Идя и седьмой коттедж, Полина Андреевна была
готова к тому, что Матвей Бенционович, которому и раньше доводилось видеть ее в
обличье “московской дворянки”, узнает старую знакомую, и придумала на этот
случай правдоподобное объяснение, но теперь стало ясно, что опасения на сей
счет напрасны. Бердичевский медленно перевел взгляд на молодую даму, прищурился
и вежливо сказал:
– Со мной стряслась очень неприятная вещь. Я
сошел с ума. Извините, но с этим ничего нельзя поделать. Мне, право, ужасно
стыдно. Извините, ради Бога…
Коровин подошел к больному, взял безвольную
руку за запястье, пощупал пульс.
– Это я, доктор Коровин. Вы не могли меня
забыть, мы виделись только нынче утром.
– Теперь я вспомнил, – медленно, как
болванчик, покивал Бердичевский. – Вы начальник этого заведения. Извините, что
сразу вас не узнал. Я не хотел вас обидеть. Я никого не хотел обидеть. Никогда.
Простите меня, если можете.
– Прощаю, – быстро перебил его Донат Саввич и,
полуобернувшись, пояснил спутнице. – Если его не останавливать, он будет
извиняться часами. Какие-то неиссякаемые бездны вселенской виноватости, –
Наклонился к пациенту, приподнял ему пальцами веко. – М-да. Опять скверно
спали. Что, снова ВАСИЛИСК?
Матвей Бенционович, не шевелясь и даже не
попытавшись закрыть оттопыренное веко, заплакал – тихо, жалостно, безутешно.
– Да. Он заглядывал ко мне в окно, стучал и
грозил. Он приходит красть мой разум. У меня и так почти ничего не осталось, а
он всё ходит, ходит…
– Сначала я разместил его вон на том диване, –
показал Коровин в темный угол. – Но ночью в окно господину Бердичевскому
повадился стучать Черный Монах. Тогда я велел стелить наверху, в обсерватории.

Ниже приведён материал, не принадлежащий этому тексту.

(** * A shallow embedding of the syn lexer builder and registry

    The Go package [syn] (files lexer.go and registry.go) compiles a
    declarative grammar ([config.Lexer]) into a table of states, and keeps a
    registry of lexers.  The builder threads its errors through
    [mylog.Check] / [mylog.Check2], which abort by panicking, and
    [mylog.CheckIgnore], which only logs.  We model that with the result type
    [outcome]: a value, a panic carrying the error, or [OutOfFuel] for the
    unbounded recursion of include resolution. *)

From Stdlib Require Import String Ascii.
From stdpp Require Import base gmap strings list sorting.

(* ------------------------------------------------------------------ *)
(** ** Results: return, panic (mylog.Check), or recursion without end *)

Inductive error : Type :=
| ENoRoot                          (* "No 'root' state is defined" *)
| EMissingStates (l : list string) (* "The following states are referred to ... aren't defined" *)
| ENoPattern                       (* "Rule has no pattern, no include, no push and no pop" *)
| EPushAndPop
| ETokenAndInclude
| ETokenAndByGroups
| EIncludeAndByGroups
| ECombinedAndOther
| EInvalidPattern (pat : string)   (* regexp2.Compile failed *)
| EBadTokenType (typ : string)     (* TokenTypeString failed *)
| ECombinedMissing (stateName : string)
| EIncludeMissing (include : string)
| EBadGlob (glob : string).        (* filepath.ErrBadPattern *)

Inductive outcome (A : Type) : Type :=
| Ok (a : A)
| Panic (e : error)
| OutOfFuel.
Arguments Ok {A} a.
Arguments Panic {A} e.
Arguments OutOfFuel {A}.
Ltac ri_step :=
  apply invariant_bind;
  [first [apply insert1_ref_integrity | apply insert_ref_integrity
         | apply (keeps_store_invariant ref_integrity); solve_keeps]
  |intros ?].

Lemma AverageFrame_make_ref_integrity k :
  invariant (fun w => ref_integrity (db w)) (AverageFrame_make k).
Proof.
  unfold AverageFrame_make. do 7 ri_step.
  apply (keeps_store_invariant ref_integrity). solve_keeps.
Qed.

Lemma Segmentation_make_ref_integrity ndimage_label k :
  invariant (fun w => ref_integrity (db w)) (Segmentation_make ndimage_label k).
Proof.
  unfold Segmentation_make. do 5 ri_step.
  destruct (ndimage_label _) as [label_im nb]. do 5 ri_step.
  apply insert_ref_integrity.
Qed.

Lemma Fluorescence_make_ref_integrity k :
  invariant (fun w => ref_integrity (db w)) (Fluorescence_make k).
Proof.
  unfold Fluorescence_make. do 4 ri_step.
  match goal with [ arr : ndarray |- _ ] => destruct arr as [page|im] end;
    [by intros w|].
  destruct (np_shape3 _) as [[n wd] ht]. do 5 ri_step.
  apply insert_ref_integrity.
Qed.

Lemma keeps_store_np_load p : keeps_store (np_load p).
Proof.
  apply keeps_store_bind; [apply keeps_store_open_file|].
  intros []; by apply keeps_store_unchanged.
Qed.

Lemma Neuron_make_loop_ref_integrity items : forall idx key,
  invariant (fun w => ref_integrity (db w)) (Neuron_make_loop items idx key).
Proof.
  induction items as [|d items IH]; intros idx key; simpl.
  - by intros w.
  - do 5 ri_step. apply IH.
Qed.
Lemma keep_class_idem (s : string) : keep_class (keep_class s) = keep_class s.
Proof.
  induction s as [|c s IH]; simpl; [reflexivity|].
  destruct (in_class c) eqn:E; simpl; [rewrite E, IH; reflexivity | exact IH].
Qed.

(** *** Labels and well-formed frames *)

Lemma label_eqb_eq (a b : label) : label_eqb a b = true <-> a = b.
Proof. unfold label_eqb. destruct (label_eq_dec a b); split; congruence. Qed.

Lemma label_eqb_refl (a : label) : label_eqb a a = true.
Proof. apply label_eqb_eq. reflexivity. Qed.

Lemma label_eqb_neq (a b : label) : label_eqb a b = false <-> a <> b.
Proof. unfold label_eqb. destruct (label_eq_dec a b); split; congruence. Qed.

Lemma cell_eqb_refl (a : cell) : cell_eqb a a = true.
Proof. unfold cell_eqb. destruct (cell_eq_dec a a); congruence. Qed.

Lemma row_eqb_eq (a b : row) : row_eqb a b = true <-> a = b.
Proof. unfold row_eqb. destruct (row_eq_dec a b); split; congruence. Qed.

Lemma dtype_eqb_eq (a b : dtype) : dtype_eqb a b = true <-> a = b.
Proof. unfold dtype_eqb. destruct (dtype_eq_dec a b); split; congruence. Qed.

Lemma existsb_label_In (l : label) (ls : list label) :
  existsb (label_eqb l) ls = true <-> In l ls.
Proof.
  rewrite existsb_exists. split.
  - intros [x [Hin Heq]]. apply label_eqb_eq in Heq. subst. assumption.
  - intros Hin. exists l. split; [assumption | apply label_eqb_refl].
Qed.

Lemma distinct_labels_NoDup (ls : list label) :
  distinct_labels ls = true <-> NoDup ls.
Proof.
  induction ls as [|l ls IH]; simpl.
  - split; [constructor | reflexivity].
  - rewrite andb_true_iff, negb_true_iff, IH. split.
    + intros [Hn Hd]. constructor; [|assumption].
      intro Hin. apply existsb_label_In in Hin. congruence.
    + intros H. inversion H as [|? ? Hn Hd]; subst. split; [|assumption].
      destruct (existsb (label_eqb l) ls) eqn:E; [|reflexivity].
      apply existsb_label_In in E. contradiction.
Qed.

Lemma wf_frame_NoDup (df : DataFrame) : wf_frame df -> NoDup (columns df).
Proof.
  unfold wf_frame, well_formed. rewrite andb_true_iff.
  intros [H _]. apply distinct_labels_NoDup. exact H.
Qed.

Lemma wf_frame_rect (df : DataFrame) :
  wf_frame df -> Forall (fun s => length (values s) = nrows df) df.
Proof.
  unfold wf_frame, well_formed. rewrite andb_true_iff.
  intros [_ H]. rewrite forallb_forall in H. apply Forall_forall.
  intros s Hs. apply Nat.eqb_eq. auto.
Qed.

Lemma series_eta (s : Series) : mkSeries (label_of s) (dt s) (values s) = s.
Proof. destruct s; reflexivity. Qed.

(** *** Selecting columns and assigning them back *)

Section Assign.

Variable f : Series -> Series.
Hypothesis f_label : forall s, label_of (f s) = label_of s.

Lemma NoDup_map_inj {A B : Type} (g : A -> B) (l : list A) (x y : A) :
  NoDup (map g l) -> In x l -> In y l -> g x = g y -> x = y.
Proof.
  induction l as [|a l IH]; simpl; [tauto|].
  intros Hnd Hx Hy Heq. inversion Hnd as [|? ? Hn Hd]; subst.
  destruct Hx as [Hx|Hx], Hy as [Hy|Hy]; subst.
  - reflexivity.
  - exfalso. apply Hn. rewrite Heq. apply in_map. assumption.
  - exfalso. apply Hn. rewrite <- Heq. apply in_map. assumption.
  - apply IH; assumption.
Qed.

Lemma filter_label_absent (df : DataFrame) (k : label) :
  ~ In k (columns df) ->
  filter (fun x => label_eqb (label_of x) k) df = [].
Proof.
  unfold columns. induction df as [|a df IH]; simpl; intros Hn; [reflexivity|].
  destruct (label_eqb (label_of a) k) eqn:E.
  - apply label_eqb_eq in E. tauto.
  - apply IH. tauto.
Qed.

Lemma filter_label_unique (df : DataFrame) (s : Series) :
  NoDup (columns df) -> In s df ->
  filter (fun x => label_eqb (label_of x) (label_of s)) df = [s].
Proof.
  unfold columns. induction df as [|a df IH]; simpl; [tauto|].
  intros Hnd Hin. inversion Hnd as [|? ? Hn Hd]; subst.
  destruct Hin as [Hin|Hin].
  - subst a. rewrite label_eqb_refl. f_equal.
    apply filter_label_absent. assumption.
  - destruct (label_eqb (label_of a) (label_of s)) eqn:E.
    + apply label_eqb_eq in E. exfalso. apply Hn. rewrite E.
      apply in_map. assumption.
    + apply IH; assumption.
Qed.

Lemma getitem_list_sub (df sub : DataFrame) :
  NoDup (columns df) -> incl sub df -> getitem_list df (columns sub) = sub.
Proof.
  intros Hnd. unfold getitem_list, columns.
  induction sub as [|s sub IH]; simpl; intros Hincl; [reflexivity|].
  rewrite filter_label_unique by (auto; apply Hincl; left; reflexivity).
  simpl. f_equal. apply IH. intros x Hx. apply Hincl. right. assumption.
Qed.

Lemma setitem_present (df : DataFrame) (k : label) (col : Series) :
  In k (columns df) ->
  setitem df k col =
  map (fun s => if label_eqb (label_of s) k
                then mkSeries k (dt col) (values col) else s) df.
Proof.
  intros Hin. unfold setitem.
  replace (existsb (fun s => label_eqb (label_of s) k) df) with true;
    [reflexivity|].
  symmetry. apply existsb_exists. unfold columns in Hin.
  apply in_map_iff in Hin. destruct Hin as [s [Hs Hin]].
  exists s. split; [assumption|]. apply label_eqb_eq. assumption.
Qed.

Lemma setitem_list_update (sub df : DataFrame) :
  NoDup (columns df) -> NoDup (columns sub) -> incl sub df ->
  setitem_list df (columns sub) (map f sub) =
  map (fun x => if existsb (label_eqb (label_of x)) (columns sub)
                then f x else x) df.
Proof.
  revert df. induction sub as [|s sub IH]; intros df Hnd Hsub Hincl.
  - simpl. symmetry. apply map_id.
  - simpl. assert (Hs : In s df) by (apply Hincl; left; reflexivity).
    inversion Hsub as [|? ? Hn Hd]; subst.
    rewrite setitem_present by (apply in_map; assumption).
    set (step := fun x : Series =>
                   if label_eqb (label_of x) (label_of s)
                   then mkSeries (label_of s) (dt (f s)) (values (f s)) else x).
    assert (Hcols : columns (map step df) = columns df).
    { unfold columns. rewrite map_map. apply map_ext. intros x. unfold step.
      destruct (label_eqb (label_of x) (label_of s)) eqn:E; [|reflexivity].
      apply label_eqb_eq in E. simpl. congruence. }
    rewrite IH.
    + rewrite map_map. apply map_ext_in. intros x Hx. unfold step.
      destruct (label_eqb (label_of x) (label_of s)) eqn:E.
      * apply label_eqb_eq in E.
        assert (x = s) by exact (NoDup_map_inj label_of df x s Hnd Hx Hs E).
        subst x. simpl.
        replace (existsb (label_eqb (label_of s)) (columns sub)) with false.
        -- rewrite <- (f_label s). apply series_eta.
        -- symmetry. apply not_true_is_false. intro H.
           apply existsb_label_In in H. contradiction.
      * reflexivity.
    + rewrite Hcols. assumption.
    + assumption.
    + intros x Hx. apply in_map_iff. exists x. split.
      * unfold step.
        destruct (label_eqb (label_of x) (label_of s)) eqn:E; [|reflexivity].
        apply label_eqb_eq in E. exfalso. apply Hn. rewrite <- E.
        apply in_map. assumption.
      * apply Hincl. right. assumption.
Qed.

Две ночи прошли спокойно, а теперь, видите, у Василиска выросли крылья, уже и
второй этаж ему нипочем.
– Да, – всхлипнул товарищ прокурора. – Ему все
равно. Я закричал формулу, и он отодвинулся, растаял.
– Все ту же? “Верую, Господи”?
– Да.
– Ну вот, видите, вам нечего бояться. Это
Василиск боится вашей магической формулы.